Champions: Sporting-Eintracht Frankfurt, 1-2 (crónica)

1 nov, 22:22

Saída e emergência

O Sporting precisa urgentemente de sentar no divã do psicanalista.

É verdade que o senhor doutor já não vai recuperar o que se perdeu, não há terapia de choque que reabilite o que a equipa falhou em cerca de três meses, mas pode pelo menos começar a preparar o futuro. Porque há, de facto, muito a fazer com esta equipa. E com urgência.

Chega a ser confrangedor, por exemplo, como o Sporting mudou da primeira para a segunda parte esta noite. Acabou o primeiro tempo por cima, a vencer e em primeiro lugar do grupo.
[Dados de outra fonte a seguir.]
(* ===== verification/Identity.v ===== *)
(** * Resources and their identities

    [Resource] of [domain/resource.py], the access descriptors of
    [domain/access.py], the identities of [sync/_identity.py] and the logical
    digest of [sync/_hashing.py]. *)
From Stdlib Require Import Ascii ZArith Lia.
From stdpp Require Import strings gmap.
From S2P Require Import Prelude PyVal Urls Json JsonText Uris Artifact StateStore.
Local Open Scope Z_scope.
Local Open Scope py_scope.

(** ** Resources *)

(** The descriptors, without their portal-native [extra] *)
Inductive ResourceAccess :=
| HttpDownload (url method : string)
| ObjectStorage (uri : string)
| QueryAccess (endpoint query_language : string)
| StreamAccess (url : string)
| LocalFile (path : string).

Definition access_kind (a : ResourceAccess) : string :=
  match a with
  | HttpDownload _ _ => "http_download" | ObjectStorage _ => "object_storage" | QueryAccess _ _ => "query"
  | StreamAccess _ => "stream" | LocalFile _ => "local_file"
  end.
(** [getattr(access, name, None)] *)
Definition access_url (a : ResourceAccess) : option string :=
  match a with HttpDownload url _ | StreamAccess url => Some url | _ => None end.
Definition access_uri (a : ResourceAccess) : option string := match a with ObjectStorage uri => Some uri | _ => None end.
Definition access_path (a : ResourceAccess) : option string := match a with LocalFile path => Some path | _ => None end.

(** The display-only fields of a resource are left out. *)
Record Resource := {
  resource_id : string; resource_name : option string; resource_url : option string; resource_format : option string;
  resource_media_type : option string; resource_access : option ResourceAccess
}.

(** [a or b] for optional texts *)
Definition or_text (a b : option string) : option string :=
  match a with Some s => if str_nonempty s then a else b | None => b end.

(** [resource.access.kind if resource.access is not None else "http_download"] *)
Definition kind_of (r : Resource) : string :=
  match resource_access r with Some a => access_kind a | None => "http_download" end.

(** ** Identities *)

Definition _LOCAL_ORIGIN : string := "local".

Section identity.
Context `{IpLiterals, Sha256}.

Definition _url_origin (r : Resource) : result string :=
  let url := or_text (resource_access r ≫= access_url) (resource_url r) in
  let loc := or_text (resource_access r ≫= access_uri) (resource_access r ≫= access_path) in
  let local := match loc with
               | Some l => if str_nonempty l then "local:" +:+ l else _LOCAL_ORIGIN
               | None => _LOCAL_ORIGIN
               end in
  match url with
  | Some u =>
      if negb (str_nonempty u) then Ok local
      else
        parts ← urlsplit u;
        if str_nonempty (scheme parts) && str_nonempty (netloc parts) then
          Ok (str_lower (scheme parts) +:+ "://" +:+ str_lower (rpartition "@" (netloc parts)).2)
        else if match loc with Some l => str_nonempty l | None => false end then Ok local
        else if str_nonempty (scheme parts) && str_nonempty (url_path parts) then Ok (scheme parts +:+ ":" +:+ url_path parts)
        else if str_nonempty (url_path parts) then Ok ("path:" +:+ url_path parts)
        else Ok local
  | None => Ok local
  end.

Definition canonical_identity (r : Resource) : result string :=
  origin ← _url_origin r;
  Ok (sha256 (origin +:+ "/" +:+ resource_id r)).

(** What an identity of a destination is the digest of *)
Definition destination_scope (destination_uri : string) : result string :=
  parts ← urlsplit destination_uri;
  let authority :=
    match hostname parts with
    | None => str_lower (rpartition "@" (netloc parts)).2
    | Some host =>
        match port parts with
        | Ok (Some n) => str_lower host +:+ ":" +:+ int_repr n
        | Ok None | Raise _ => str_lower host
        end
    end in
  let path := rstrip_slash (url_path parts) in
  if str_nonempty (scheme parts) then Ok (str_lower (scheme parts) +:+ "://" +:+ authority +:+ path)
  else if str_nonempty path then Ok path
  else Ok (rstrip_slash (partition "#" (partition "?" destination_uri).1).1).
Definition canonical_destination_identity (destination_uri : string) : result string :=
  scope ← destination_scope destination_uri;
  Ok (sha256 scope).

Definition duplicate_error (prior_id id : string) : exn :=
  err DataSluiceError ("Duplicate resource identity at state.cursor: resource.id=" +:+ prior_id +:+
    " and resource.id=" +:+ id +:+ " resolve to the same canonical identity").

Fixpoint validate_unique_from (seen : gmap string string) (resources : list Resource) : result unit :=
  match resources with
  | [] => Ok tt
  | r :: resources =>
      identity ← canonical_identity r;
      match seen !! identity with
      | Some prior_id => Raise (duplicate_error prior_id (resource_id r))
      | None => validate_unique_from (<[identity := resource_id r]> seen) resources
      end
  end.
Definition validate_unique_identities (resources : list Resource) : result unit := validate_unique_from ∅ resources.
End identity.

(** ** Logical digests *)

(** The values of [to_pylist()]: dates with their [isoformat], bytes with their
    [hex], anything else with its [str]; the keys of a dictionary with their
    [str]. *)
Inductive cell :=
| CellNone | CellBool (b : bool) | CellInt (z : Z) | CellFloat (f : pyfloat) | CellStr (s : string)
| CellTime (isoformat : string) | CellBytes (hex : string) | CellList (l : list cell) | CellDict (kvs : list (string * cell))
| CellOther (text : string).

Fixpoint _encode (v : cell) : pyval :=
  match v with
  | CellNone => PyNone
  | CellBool b => PyBool b
  | CellInt z => PyInt z
  | CellFloat f => PyFloat f
  | CellStr s => PyStr s
  | CellTime t => str_dict [("__t", PyStr t)]
  | CellBytes h => str_dict [("__b", PyStr h)]
  | CellList l => PyList (_encode <$> l)
  | CellDict kvs => PyDict ((λ kv, (PyStr kv.1, _encode kv.2)) <$> kvs)
  | CellOther t => str_dict [("__s", PyStr t)]
  end.

(** A row, a batch, and the fields of a schema: name, type, nullable *)
Abbreviation row := (list (string * cell)).
Record schema_field := { sf_name : string; sf_type : string; sf_nullable : bool }.
Abbreviation arrow_schema := (list schema_field).

Section hashing.
Context `{FloatText, Sha256}.

(** [json.dumps(value, sort_keys=True, separators=(",", ":"))] *)
Fixpoint dumps_compact (v : pyval) : result string :=
  match v with
  | PyList l | PyTuple l => ts ← map_res dumps_compact l; Ok ("[" +:+ String.concat "," ts +:+ "]")
  | PyDict kvs =>
      ts ← dumps_items dumps_compact kvs;
      Ok ("{" +:+ String.concat "," ((λ kt, encode_string kt.1 +:+ ":" +:+ kt.2) <$> sort_items fst ts) +:+ "}")
  | _ => dumps true v
  end.

Definition _schema_fingerprint (schema : arrow_schema) : result string :=
  dumps false (PyList ((λ f, PyList [PyStr (sf_name f); PyStr (sf_type f); PyBool (sf_nullable f)]) <$> schema)).

Definition row_text (r : row) : result string :=
  text ← dumps_compact (PyDict ((λ kv, (PyStr kv.1, _encode kv.2)) <$> r));
  Ok (text +:+ String (ascii_of_nat 10) "").

Fixpoint batch_text (rows : list row) : result string :=
  match rows with [] => Ok "" | r :: rows => t ← row_text r; ts ← batch_text rows; Ok (t +:+ ts) end.
Fixpoint batches_text (batches : list (list row)) : result string :=
  match batches with [] => Ok "" | b :: batches => t ← batch_text b; ts ← batches_text batches; Ok (t +:+ ts) end.

Definition logical_sha256_batches (schema : arrow_schema) (batches : list (list row)) : result string :=
  fingerprint ← _schema_fingerprint schema;
  text ← batches_text batches;
  Ok (sha256 (fingerprint +:+ text)).

(** How the rows are cut into batches does not matter. *)
Lemma batch_text_app a b : batch_text (a ++ b) = (t ← batch_text a; ts ← batch_text b; Ok (t +:+ ts)).
Proof.
  induction a as [|r a IH]; [by cbn; destruct (batch_text b)|]. cbn [app batch_text]. destruct (row_text r) as [t|e]; [|done].
  cbn [mbind result_bind]. rewrite IH. destruct (batch_text a) as [ta|e]; [|done]. cbn [mbind result_bind].
  destruct (batch_text b) as [tb|e]; [|done]. cbn [mbind result_bind]. by rewrite app_assoc_s.
Qed.
Lemma batches_text_concat batches : batches_text batches = batch_text (mjoin batches).
Proof.
  induction batches as [|b batches IH]; [done|]. cbn [batches_text]. change (mjoin (b :: batches)) with (b ++ mjoin batches).
  by rewrite batch_text_app, IH.
Qed.
Lemma logical_digest_batching schema a b : mjoin a = mjoin b → logical_sha256_batches schema a = logical_sha256_batches schema b.
Proof. intros E. unfold logical_sha256_batches. by rewrite !batches_text_concat, E. Qed.
End hashing.

(** ** Identities are safe to use as keys and names *)

(** The destination without its secrets: all that its identity depends on *)
Lemma destination_identity_public `{IpLiterals, Sha256} u v p q :
  urlsplit u = Ok p → urlsplit v = Ok q → str_nonempty (scheme p) = true → scheme q = scheme p →
  (rpartition "@" (netloc q)).2 = (rpartition "@" (netloc p)).2 → url_path q = url_path p →
  canonical_destination_identity v = canonical_destination_identity u.
Proof.
  intros Hu Hv Hs Es En Ep. unfold canonical_destination_identity, destination_scope. rewrite Hu, Hv. cbn [mbind result_bind].
  unfold hostname, port. rewrite (hostinfo_public q p En), Es, En, Ep, Hs. done.
Qed.

Lemma unique_from_ok `{IpLiterals, Sha256} seen resources :
  validate_unique_from seen resources = Ok tt ↔
  ∃ ids, map_res canonical_identity resources = Ok ids ∧ NoDup ids ∧ Forall (λ i, seen !! i = None) ids.
Proof.
  revert seen. induction resources as [|r resources IH]; intros seen; cbn.
  { split; [|done]. intros _. exists []. split_and!; by constructor. }
  destruct (canonical_identity r) as [i|e]; cbn; [|split; [done|by intros (ids & ? & _)]].
  destruct (seen !! i) as [prior|] eqn:Ei.
  - split; [done|]. intros (ids & E & _ & Hf). apply bind_ok in E as (ids' & _ & [= <-]). apply Forall_cons in Hf as [Hf _]. congruence.
  - rewrite IH. split.
    + intros (ids & E & Hnd & Hf). rewrite E. exists (i :: ids). split_and!; [done| |].
      * constructor; [|done]. intros Hin. rewrite Forall_forall in Hf. specialize (Hf i Hin). by rewrite lookup_insert_eq in Hf.
      * constructor; [done|]. eapply Forall_impl; [exact Hf|]. intros j Hj. cbn. by apply lookup_insert_None in Hj as [? _].
    + intros (ids & E & Hnd & Hf). apply bind_ok in E as (ids' & -> & [= <-]). exists ids'.
      apply NoDup_cons in Hnd as [Hni Hnd]. apply Forall_cons in Hf as [_ Hf]. split_and!; [done..|].
      apply Forall_forall. intros j Hj. apply lookup_insert_None. split; [by eapply (proj1 (Forall_forall _ _)) in Hf|].
      by intros <-.
Qed.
Na segunda parte regressou cansado, pareceu apresentar algumas dores de cabeça e tudo se precipitou para uma crise de ansiedade que conduziu ao esgotamento completo.

Permitiu a reviravolta no marcador e perdeu o jogo. Caiu, por isso, da Liga dos Campeões e apenas por culpa própria. Teve o apuramento na mão, numa altura em que parecia ter também o jogo controlado, mas deixou-o escapar como parece deixar escapar tudo esta temporada.

Foi o Tottenham, curiosamente, a salvar a noite. Um golo inglês aos 95 minutos em Marselha permitiu ao Sporting ficar em terceiro lugar e transitar para a Liga Europa.

Vá lá, não se perdeu tudo. Mas quase.

Diz-se que se perdeu quase tudo porque a Liga Europa não é uma conquista dele: é no fundo uma oferta embrulhada em papel natalício. Bem lá no fundo, sabe que não fez por a merecer.

Como não tinha feito por merecer a Liga e a Taça de Portugal.

Bem vistas as coisas, é cada insucesso pior do que o outro. Na Liga já perdeu doze pontos para o líder... em onze jogos. Na Taça foi eliminado por uma equipa da Liga 3.

Já na Champions, entrou a cilindrar em Frankfurt e a vencer em casa o Tottenham, somou seis pontos em dois jogos e a partir daí... foi sempre a cair. Num daqueles desvarios do destino, acabou por ser eliminado em casa pela equipa que tinha atropelado na primeira jornada.

Lá está, este Sporting é um caso de emergência: precisamente urgentemente de resolver os problemas e limpar a cabeça. Para poder olhar para o futuro com outro otimismo.

Precisa enfim de resolver os problemas e limpar a cabeça para não lhe voltar a acontecer como esta noite, em que um instante bastou para devolver todos os fantasmas à equipa: Kamada saltou mais alto do que Coates, o capitão desequilibrou-se, tocou na bola com o braço e provocou uma grande penalidade, que lançou o Eintracht Frankfurt para o empate.

Até então, e sobretudo na primeira parte, é verdade que foi o adversário a ter mais bola, mas foi a formação leonina a ter as melhores ocasiões de golo. Tirando um desvio de Paulinho para a própria baliza, que proporcionou grande defesa a Adán, os alemães não fizeram mais nada.

Ao intervalo percebia-se, portanto, que a vida corria bem à formação de Amorim.

O Eintracht regressou com mais força dos balneários, empurrado pela entrada em campo do capitão Sebastian Rode, que aos 32 anos transmite em vontade o que já lhe falta em talento, mas de princípio era só isso: muita vontade e muito força. Nada de assustador.

Até que o braço de Coates na bola permitiu o empate e atirou o Sporting para o lado negro. Voltaram os fantasmas, o medo, o cansaço. Um esgotamento total.

A partir daí era uma questão de tempo até ao segundo golo do Eintracht.

Ora esse segundo golo não demorou muito a aparecer e o Sporting viu-se atirado para um filme antigo: o coração queria, a cabeça não sabia como.

Saiu da Liga dos Campeões e tornou-se um caso de emergência.